Chez les anarchistes, ce sont surtout les russes qui sont les plus militants ; maintenant, français, italiens et espagnols rivalisent aussi d’émulation. En fait d’autrichiens, je n’ai guère à citer que la compagnonne Ivanec, fort jolie femme, ma foi, brune, habitait Paris naguère avec son mari, un relieur qu’elle avait converti à l’anarchie ; Mme Ivanec, qui est une excellente musicienne et qui adore les parties de campagne, a une marotte ; la propagande dominicale, sous bois, avec d’énormes pâtés et accompagnement de violon, de flûte, voire même d’accordéon. Cette anarchiste aimable et champêtre a dans les trente-cinq ans.

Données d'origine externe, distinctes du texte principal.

Lemma beat_committed mm dm entity id job request call result i item class token time observed :
  loop_ready mm dm entity id -> prq_items request = [i] -> prq_catalog_generation request = cst_generation (dm_catalog_ dm) ->
  usableCallStatus (st_code call) = true -> cj_provider_id job <> "" ->
  pri_entity i = entity -> pri_data_id i = id -> beat i item class token time -> newer dm entity token time observed ->
  0 <= observed <= i64_max -> (forall s n v e, crr_status (result s n v e) = s) ->
  let '(run, dm') := commit_heartbeat job request call result observed [(i, item)] [] 0 (Some (mm, observed)) dm in
  looped mm dm entity class token observed (crr_status run) dm'.
Proof.
  intros Hr Hi Hg Hu Hp He Hd Hb Hn Ho Hres. pose proof Hb as [B1 B2 B3 B4 [B5 B5'] B6 [B7 B8]]. pose proof Hr as [_ _ R3 _ R5 _ R7 _ _ R10 _ _ R15].
  destruct (active_entity_some _ _ R3) as [Hg0 _]. unfold commit_heartbeat. rewrite Hi. unfold heartbeat_item. rewrite Hu. cbn [negb].
  change (om_mem i []) with false. unfold om_find. rewrite key_eqb_refl, (beat_valid _ _ _ _ _ Hb), B3. cbn [negb].
  change (OS_Valid !=? OS_Valid) with false. cbv iota. set (e := evidence_of job request observed i item st_success).
  assert (st_ok (validateFirmwareHeartbeatEvidence e) = true) as Hv.
  { eapply evidence_of_valid; [exact Hb|exact He|exact R10|congruence|congruence|lia|done]. }
  pose proof (beat_stored mm dm entity id e token time Hr eq_refl He Hd Hg Hv Hn ltac:(cbn; by rewrite B6) B7) as Hst.
  destruct (commitHeartbeatEvidence dm e) as [commit dm1]. cbv zeta in Hst.
  destruct Hst as [(-> & S1 & S2)|(S1 & S2 & S3 & S4 & S5 & S6 & S7 & S8)].
  { rewrite S1. cbn [negb]. rewrite Hres. unfold looped. by rewrite S1. }
  rewrite S1, S2, S3. change (negb (st_ok st_success)) with false. cbv iota. set (e' := fhe_with_id e (next_evidence_id_ dm)) in *.
  pose proof (beat_evaluated mm dm1 entity id e' observed (loop_ready_kept _ _ _ _ _ Hr S4 S6) He
    ltac:(rewrite S4; exact Hg) B3 S8 ltac:(by rewrite S4) eq_refl ltac:(lia)) as Hev.
  destruct (onHeartbeatEvidenceCommitted _ _ _ _ _) as [evaluated dm2]. rewrite S4, <- R7 in Hev. destruct Hev as (V1 & V2 & V3).
  assert (fhe_native_class e' = class) as Hc by (cbn; by rewrite B5).
  assert (fhe_sequence_or_token e' = token) as Ht by (cbn; by rewrite B6).
  destruct (st_ok evaluated) eqn:Es; cbn [negb]; rewrite Hres; unfold looped, run_status; [|rewrite Es, <- S5; exact V3].
  rewrite Hu. change (negb (0 =? 0)) with false. cbn [negb]. change (st_ok st_success) with true. cbv iota. rewrite <- Hc. split; [exact V3|].
  exists e'. split_and!; [done|done|done|]. intros t max_age Htt. apply query_answers; auto.
Qed.

(** C24: The heartbeat loop is closed.  When a job that reads the heartbeat of the
    active device is collected and the provider answers with one valid beat that
    is newer than everything stored about the device, then, unless a limit or a
    counter is exhausted (and then no health result changes), the collection
    succeeds, the stored health is the state of the beat's class, and from then
    on every health query, at any time and with any maximum age, cites this
    beat with its age and answers the state of its class exactly while the beat
    is within the freshness, and Unknown for a stale heartbeat, as a partial
    result, when it is not. *)
Theorem heartbeat_closed_loop c wm mm dm batchRead job it class token time item scheduled deadline now observed wall :
  let i := job_read_item it in
  let plan := co_plan_ c in
  let request := mkReadRequest (fst (allocateRequestId c)) (cp_version plan) (cp_catalog_generation plan) scheduled deadline [i] in
  loop_ready mm dm (pri_entity i) (pri_data_id i) ->
  find_if (fun j => cj_id j =? cj_id job) (cp_jobs plan) = Some job -> cj_kind job = PDK_HeartbeatEvidence -> cj_items job = [it] ->
  cj_provider_id job <> "" -> cp_catalog_generation plan = cst_generation (dm_catalog_ dm) ->
  0 <= scheduled <= deadline -> now <= deadline -> fst (allocateRequestId c) <> 0 ->
  prr_items (batchRead request) = [item] -> usableCallStatus (st_code (prr_call_status (batchRead request))) = true ->
  1 <= max_result_items (co_limits_ c) -> resultItemBytes item <= max_result_bytes (co_limits_ c) <= u64_max ->
  beat i item class token time -> newer dm (pri_entity i) token time observed -> 0 <= observed <= i64_max ->
  let '(run, _, _, dm') := collectJob c wm (Some mm) dm batchRead (cj_id job) scheduled deadline now observed wall in
  looped mm dm (pri_entity i) class token observed (crr_status run) dm'.
Proof.
  cbv zeta. intros Hr Hj Hk Hi Hp Hg Hs Hn Hid Hit Hu Hl1 Hl2 Hb Hnew Ho. unfold collectJob. cbv zeta. rewrite Hj.
  rewrite !(proj2 (Z.ltb_ge _ _)) by lia. cbn [orb].
  assert (co_limits_ (snd (allocateRequestId c)) = co_limits_ c) as El by (unfold allocateRequestId; by guard as G).
  destruct (allocateRequestId c) as [request_id c1]. cbn [fst snd] in *. rewrite (proj2 (Z.eqb_neq _ _)) by done. rewrite Hi, El. cbn [map].
  set (request := mkReadRequest _ _ _ _ _ _) in *.
  pose proof (beat_committed mm dm (pri_entity (job_read_item it)) (pri_data_id (job_read_item it)) job request (prr_call_status (batchRead request))
    (fun status n v e => mkCollectionRun status request_id (cp_version (co_plan_ c)) (zlen (prq_items request)) n v None e)
    (job_read_item it) item class token time observed Hr eq_refl Hg Hu Hp eq_refl eq_refl Hb Hnew Ho ltac:(done)) as Hc.
  unfold normalizeAndCommit. cbv zeta. rewrite Hit, Hk, (beat_indexed request _ _ _ _ _ _ eq_refl Hit Hu Hb).
  rewrite (proj2 (Z.ltb_ge _ _)) by (rewrite zlen_cons, zlen_nil; lia). cbn [result_bytes].
  assert ((size_sub (max_result_bytes (co_limits_ c)) 0 <? resultItemBytes item) = false) as ->.
  { apply Z.ltb_ge. unfold size_sub, wrap64, u64_max in *. rewrite Z.sub_0_r, Z.mod_small by (pose proof (resultItemBytes_nonneg item); lia). lia. }
  cbn [has_value negb]. unfold catalogGeneration. rewrite Hg, Z.eqb_refl. cbn [negb]. change (prq_request_id request) with request_id.
  destruct (commit_heartbeat _ _ _ _ _ _ _ _ _ _) as [run dm']. by destruct (noteLogicalResults _ _ _ _ _ _ _ _).
Qed.
End Heartbeat.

Du côté des russes, on ne peut pas ne rien dire de la célèbre Véra Zassoulitch, la Judith du parti, bien connue depuis qu’elle prit pour cible le général Trépoff. Elle est en Suisse, mais il y a fort longtemps que je la vis. La terrible moscovite doit avoir près de quarante-trois à quarante-quatre ans. On sait que cette héroïne du revolver fut acquittée par le jury de Saint-Pétersbourg (1878) ; sa jeunesse avait prévenu en sa faveur. Le verdict fut cassé ; mais on ne put procéder à de nouveaux débats, les amis de Véra l’ayant enlevée à la sortie de la première audience, au nez de la police, et l’ayant mise en lieu sûr ; réfugiée au pays helvétique et passant d’un canton à l’autre, elle à habité notamment Zurich, tour à tour institutrice et sage-femme. Elle fut très dévouée à Netchaïeff, l’un des lieutenants de Bakounine.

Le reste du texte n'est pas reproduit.